11c. Artemisia cana Pursh subsp. viscidula (Osterhout) Beetle, Rhodora. 61: 84. 1959.
Artemisia cana var. viscidula Osterhout, Bull. Torrey Bot. Club 27: 507. 1900; A. argillosa Beetle; A. viscidula (Osterhout) Rydberg
Shrubs, 50–70(–90) cm. Stems white (sparsely tomentose) or brown (glabrous). Leaves bright to dull green, blades linear to narrowly lanceolate, (1.5–)2–3 × 0.2–0.4 cm, often with irregular lobes, sparsely hairy or glabrescent, viscid. Heads (2–3 per branch, erect, sessile) in (sparsely leafy) arrays 12–20 × 1–2 cm. Involucres narrowly campanulate, 3–4 × 2–3(–4) mm. Phyllaries narrowly lanceolate, acute (outer) or obtuse, sparsely hairy. Florets 4–8. Cypselae 1–2.3 mm. 2n = 18, 36, 72.
Flowering mid–late summer. Wet mountain meadows, stream banks, rocky areas with late-lying snows; 2000–3300 m; Ariz., Colo., Idaho, Mont., Nev., N.Mex., Utah, Wyo.
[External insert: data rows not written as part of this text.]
Lemma join_parent_Ok level width current proof next parent next' :
  MapFrontier.join_parent level width current proof next parent = Ok next' <->
  exists x, joined level width current proof parent = Some x /\ next' = <[parent := x]> next.
Proof.
  unfold MapFrontier.join_parent, joined. rewrite bind_Ok_inv. split.
  - intros (a & ->%expect_Ok & (b & ->%expect_Ok & [= <-])%bind_Ok_inv). cbn. rewrite root_pair. eauto.
  - intros (x & (a & Ha & (b & Hb & [= <-])%bind_Some)%bind_Some & ->). exists a.
    split; [by apply expect_Ok|]. rewrite Hb. cbn. by rewrite root_pair.
Qed.
Lemma join_parents_Ok level width current proof ps next next' : NoDup ps ->
  ofold (MapFrontier.join_parent level width current proof) next ps = Ok next' <->
  (forall p, p ∈ ps -> is_Some (joined level width current proof p)) /\
  forall i, next' !! i = if decide (i ∈ ps) then joined level width current proof i else next !! i.
Proof.
  intros Hnd. revert next. induction Hnd as [|p ps Hp Hnd IH]; intros next; cbn [ofold].
  - split.
    + intros [= <-]. split; [intros p Hp; by apply elem_of_nil in Hp|]. intros i. by rewrite decide_False by apply not_elem_of_nil.
    + intros [_ H]. f_equal. apply map_eq. intros i. rewrite H. by rewrite decide_False by apply not_elem_of_nil.
  - rewrite bind_Ok_inv. setoid_rewrite join_parent_Ok. split.
    + intros (n & (x & Hx & ->) & [Hall Hl]%IH). split.
      * intros q [->|Hq]%elem_of_cons; [by eexists|by apply Hall].
      * intros i. rewrite Hl. destruct (decide (i = p)) as [->|Hne].
        { rewrite decide_False, decide_True by (done || by left). by rewrite lookup_insert_eq. }
        rewrite lookup_insert_ne by done. by rewrite (decide_ext (i ∈ p :: ps) (i ∈ ps)) by set_solver.
    + intros [Hall Hl]. destruct (Hall p ltac:(by left)) as [x Hx]. exists (<[p := x]> next).
      split; [eauto|]. apply IH. split; [intros q Hq; apply Hall; by right|].
      intros i. rewrite Hl. destruct (decide (i = p)) as [->|Hne].
      { rewrite decide_True, decide_False by (done || by left). by rewrite lookup_insert_eq. }
      rewrite lookup_insert_ne by done. by rewrite (decide_ext (i ∈ p :: ps) (i ∈ ps)) by set_solver.
Qed.
Lemma join_parents_total level width current proof ps next :
  (forall p, p ∈ ps -> is_Some (joined level width current proof p)) ->
  exists next', ofold (MapFrontier.join_parent level width current proof) next ps = Ok next'.
Proof.
  revert next. induction ps as [|p ps IH]; intros next Hall; cbn [ofold]; [eauto|].
  destruct (Hall p ltac:(by left)) as [x Hx].
  rewrite (proj2 (join_parent_Ok level width current proof next p (<[p := x]> next))) by eauto.
  apply IH. intros q Hq. apply Hall. by right.
Qed.
Lemma elem_of_parents current p : p ∈ MapFrontier.parents_of current <->
  is_Some (current !! (p * 2)%nat) \/ is_Some (current !! (p * 2 + 1)%nat).
Proof.
  unfold MapFrontier.parents_of. rewrite elem_of_map. setoid_rewrite elem_of_dom. split.
  - intros (i & -> & Hi). pose proof (even_odd_index i) as He. rewrite (Nat.mul_comm 2) in He.
    destruct (Nat.even i); [left; rewrite Nat.add_0_r in He|right]; by rewrite <- He.
  - intros [H|H]; eexists; (split; [|exact H]).
    + by rewrite Nat.div_mul.
    + by rewrite Nat.div_add_l by done; rewrite Nat.add_0_r.
Qed.
(** The next frontier of a level. *)
Lemma level_Ok level width current proof next :
  ofold (MapFrontier.join_parent level width current proof) ∅
    (elements (MapFrontier.parents_of current)) = Ok next <->
  (forall p, p ∈ MapFrontier.parents_of current -> is_Some (joined level width current proof p)) /\
  forall i, next !! i = if decide (i ∈ MapFrontier.parents_of current)
                        then joined level width current proof i else None.
Proof.
  rewrite join_parents_Ok by apply NoDup_elements.
  assert (forall i, i ∈ elements (MapFrontier.parents_of current) <-> i ∈ MapFrontier.parents_of current)
    as He by (intros i; apply elem_of_elements).
  split; (intros [H1 H2]; split; [intros p Hp; by apply H1, He|]); intros i; rewrite H2, ?lookup_empty;
    specialize (He i); destruct (decide (i ∈ elements _)), (decide (i ∈ MapFrontier.parents_of _));
    first [done|naive_solver].
Qed.

(** ** Soundness *)

Context {HL : CryptoLaws HC}.

(** The message hashed for a parent, and all the messages of the loop. *)
Definition parent_msg (level width : nat) (current : gmap nat Node) (proof : gmap (nat * nat) Node)
    (parent : nat) : option bytes :=
  a ← MapFrontier.child level width current proof (parent * 2);
  b ← MapFrontier.child level width current proof (parent * 2 + 1);
  Some (INNER_PREFIX ++ node_bytes a ++ node_bytes b).
Fixpoint loop_msgs (fuel level width : nat) (current : gmap nat Node) (proof : gmap (nat * nat) Node)
    : list bytes :=
  match fuel with
  | O => []
  | S fuel =>
      if (1 <? width)%nat then
        let ps := elements (MapFrontier.parents_of current) in
        omap (parent_msg level width current proof) ps ++
        match ofold (MapFrontier.join_parent level width current proof) ∅ ps with
        | Ok next => loop_msgs fuel (S level) (padded_width width / 2) next proof
        | _ => []
        end
      else []
  end.

Lemma child_ok level width current proof i x :
  map_Forall (fun _ => node_ok) current -> map_Forall (fun _ => node_ok) proof ->
  MapFrontier.child level width current proof i = Some x -> node_ok x.
Proof.
  intros Hc Hp. unfold MapFrontier.child. destruct (current !! i) eqn:Hi; [intros [= <-]; by eapply Hc|].
  destruct (proof !! (level, i)) eqn:Hk; [intros [= <-]; by eapply Hp|].
  by destruct (_ <=? _)%nat; [intros [= <-]|].
Qed.
Lemma child_known level width current proof i x :
  current !! i = Some x -> MapFrontier.child level width current proof i = Some x.
Proof. unfold MapFrontier.child. by intros ->. Qed.

(** The frontier fits in the width and holds digests of the right length. *)
Definition frontier_ok (width : nat) (current : gmap nat Node) : Prop :=
  map_Forall (fun i x => (i < width)%nat /\ node_ok x) current.
Lemma frontier_nodes width current : frontier_ok width current -> map_Forall (fun _ => node_ok) current.
Proof. intros H i x Hx. by apply (H i x). Qed.

Lemma next_frontier_ok level width current proof next :
  frontier_ok width current -> map_Forall (fun _ => node_ok) proof ->
  ofold (MapFrontier.join_parent level width current proof) ∅
    (elements (MapFrontier.parents_of current)) = Ok next ->
  frontier_ok (padded_width width / 2) next.
Proof.
  intros Hc Hp [_ Hn]%level_Ok i x Hx. rewrite Hn in Hx.
  destruct (decide _) as [Hin|]; [|done]. apply bind_Some in Hx as (a & Ha & Hx).
  apply bind_Some in Hx as (b & Hb & [= <-]). split; [|apply inner_hash_ok].
  rewrite padded_half. apply elem_of_parents in Hin as [[y Hy]|[y Hy]]; apply Hc in Hy as [Hlt _];
    apply Nat.div_le_lower_bound; lia.
Qed.

(** A frontier that climbs to the digest of a root holds the digests of the
    level below the root. *)
Lemma levels_loop_sound Q l fuel' fuel level width proof current current' r :
  collision_free Q -> MapFrontier.levels_loop fuel level width current proof = Ok current' ->
  current' !! 0%nat = Some r -> length l = width -> (0 < width <= fuel')%nat ->
  frontier_ok width current -> map_Forall (fun _ => node_ok) proof -> Forall node_ok l ->
  (forall x, x ∈ tree_msgs fuel' l -> Q x) ->
  (forall x, x ∈ loop_msgs fuel level width current proof -> Q x) ->
  node_bytes r = node_bytes (root_of fuel' l) ->
  forall i x, current !! i = Some x -> exists y, l !! i = Some y /\ node_bytes y = node_bytes x.
Proof.
  intros HQ. revert l fuel' level width current.
  induction fuel as [|fuel IH]; intros l fuel' level width current Hloop Hr Hl Hf Hc Hp Hok Ht Hm Hroot i x Hx;
    cbn [MapFrontier.levels_loop loop_msgs] in *; [done|].
  destruct fuel' as [|fuel']; [lia|]. cbn [root_of tree_msgs] in *. rewrite Hl in *.
  destruct (Nat.ltb_spec 1 width) as [Hlt|Hge].
  - apply bind_Ok_inv in Hloop as (next & Hnext & Hloop). rewrite Hnext in Hm.
    pose proof (next_frontier_ok _ _ _ _ _ Hc Hp Hnext) as Hnc.
    pose proof (up_shrinks l ltac:(lia)) as Hup. rewrite padded_half, <- Hl, <- up_length in *.
    pose proof Hnext as [Hall Hn]%level_Ok.
    assert (i / 2 ∈ MapFrontier.parents_of current)%nat as Hpar.
    { unfold MapFrontier.parents_of. apply elem_of_map. exists i. split; [done|]. by apply elem_of_dom. }
    destruct (Hall _ Hpar) as [z Hz]. pose proof (Hn (i / 2)%nat) as Hnz.
    rewrite decide_True, Hz in Hnz by done. pose proof Hz as Hz'.
    apply bind_Some in Hz' as (a & Ha & (b & Hb & [= <-])%bind_Some).
    destruct (IH (up l) fuel' (S level) (length (up l)) next Hloop Hr eq_refl) with (i := (i / 2)%nat)
      (x := inner_hash a b) as (y & Hy & Hyb); try done; [lia|apply pair_up_ok|set_solver|set_solver|].
    destruct (children_of_parent Q l (i / 2) a b y HQ Hok) as (c & d & Hc1 & Hd1 & Hca & Hdb); try done.
    + exact (child_ok _ _ _ _ _ _ (frontier_nodes _ _ Hc) Hp Ha).
    + intros m Hm'. apply Ht. set_solver.
    + apply Hm, elem_of_app. left. apply list_elem_of_omap. exists (i / 2)%nat.
      split; [by apply elem_of_elements|]. unfold parent_msg. by rewrite Ha, Hb.
    + destruct (Hc i x Hx) as [Hix _]. destruct (lookup_lt_is_Some_2 l i ltac:(lia)) as [w Hw].
      exists w. split; [done|]. apply pad_lookup in Hw.
      pose proof (even_odd_index i) as He. rewrite (Nat.mul_comm 2) in He.
      rewrite (Nat.mul_comm 2) in Hc1, Hd1. destruct (Nat.even i).
      * rewrite Nat.add_0_r in He. rewrite <- He in Ha, Hc1. rewrite (child_known _ _ _ _ _ _ Hx) in Ha.
        rewrite Hw in Hc1. congruence.
      * rewrite <- He in Hb, Hd1. rewrite (child_known _ _ _ _ _ _ Hx) in Hb. rewrite Hw in Hd1. congruence.
  - injection Hloop as <-. assert (width = 1)%nat as -> by lia.
    destruct (Hc i x Hx) as [Hi _]. assert (i = 0%nat) as -> by lia. rewrite Hx in Hr. injection Hr as ->.
    destruct l as [|y [|]]; [done| |done]. exists y. split; [done|]. by rewrite Hroot.
Qed.

Lemma place_symbols_Ok n size symbols current :
  ofold (MapFrontier.place_symbol n size) ∅ symbols = Ok current ->
  frontier_ok n current /\
  Forall (fun so => zlen (as_bytes so) = size /\
                    current !! symbol_index so = Some (leaf_hash (as_bytes so))) symbols.
Proof.
  apply (ofold_inv (fun done current => frontier_ok n current /\
    Forall (fun so => zlen (as_bytes so) = size /\
                      current !! symbol_index so = Some (leaf_hash (as_bytes so))) done)).
  - split; [apply map_Forall_empty|constructor].
  - intros done so todo cur cur' _ [Hc Hs] (_ & H1%assert_Ok & (_ & H2%assert_Ok & [= <-])%bind_Ok_inv)%bind_Ok_inv.
    bool_hyps. apply Nat.ltb_lt in H. rewrite root_single. split.
    + apply map_Forall_insert_2; [|done]. split; [done|apply blake2b256_length].
    + apply Forall_app. split.
      * eapply Forall_impl; [exact Hs|]. intros so' [Hz Hl]. split; [done|].
        rewrite lookup_insert_ne by congruence. done.
      * apply Forall_singleton. by rewrite lookup_insert_eq.
Qed.
Lemma proof_map_ok items : Forall (fun item => node_ok (mp_node item)) items ->
  map_Forall (fun _ => node_ok) (MapFrontier.proof_map items).
Proof.
  unfold MapFrontier.proof_map. intros H.
  enough (forall m, map_Forall (fun _ => node_ok) m -> map_Forall (fun _ => node_ok)
    (foldl (fun proof item => <[proof_key item := mp_node item]> proof) m items)) as Hg
    by (apply Hg, map_Forall_empty).
  induction H as [|x items Hx _ IH]; intros m Hm; cbn; [done|]. apply IH. by apply map_Forall_insert_2.
Qed.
Subspecies viscidula is the common silver sagebrush of the intermountain region of western North America. In New Mexico, it is known only from Rio Arriba County. It is distinguished from subsp. bolanderi by geography as well as its darker green foliage and sparsely (rather than densely) tomentose or glabrous stems. Usually restricted to wet meadows and stream banks, it is distinctive in the late summer and fall by its yellowing ephemeral leaves.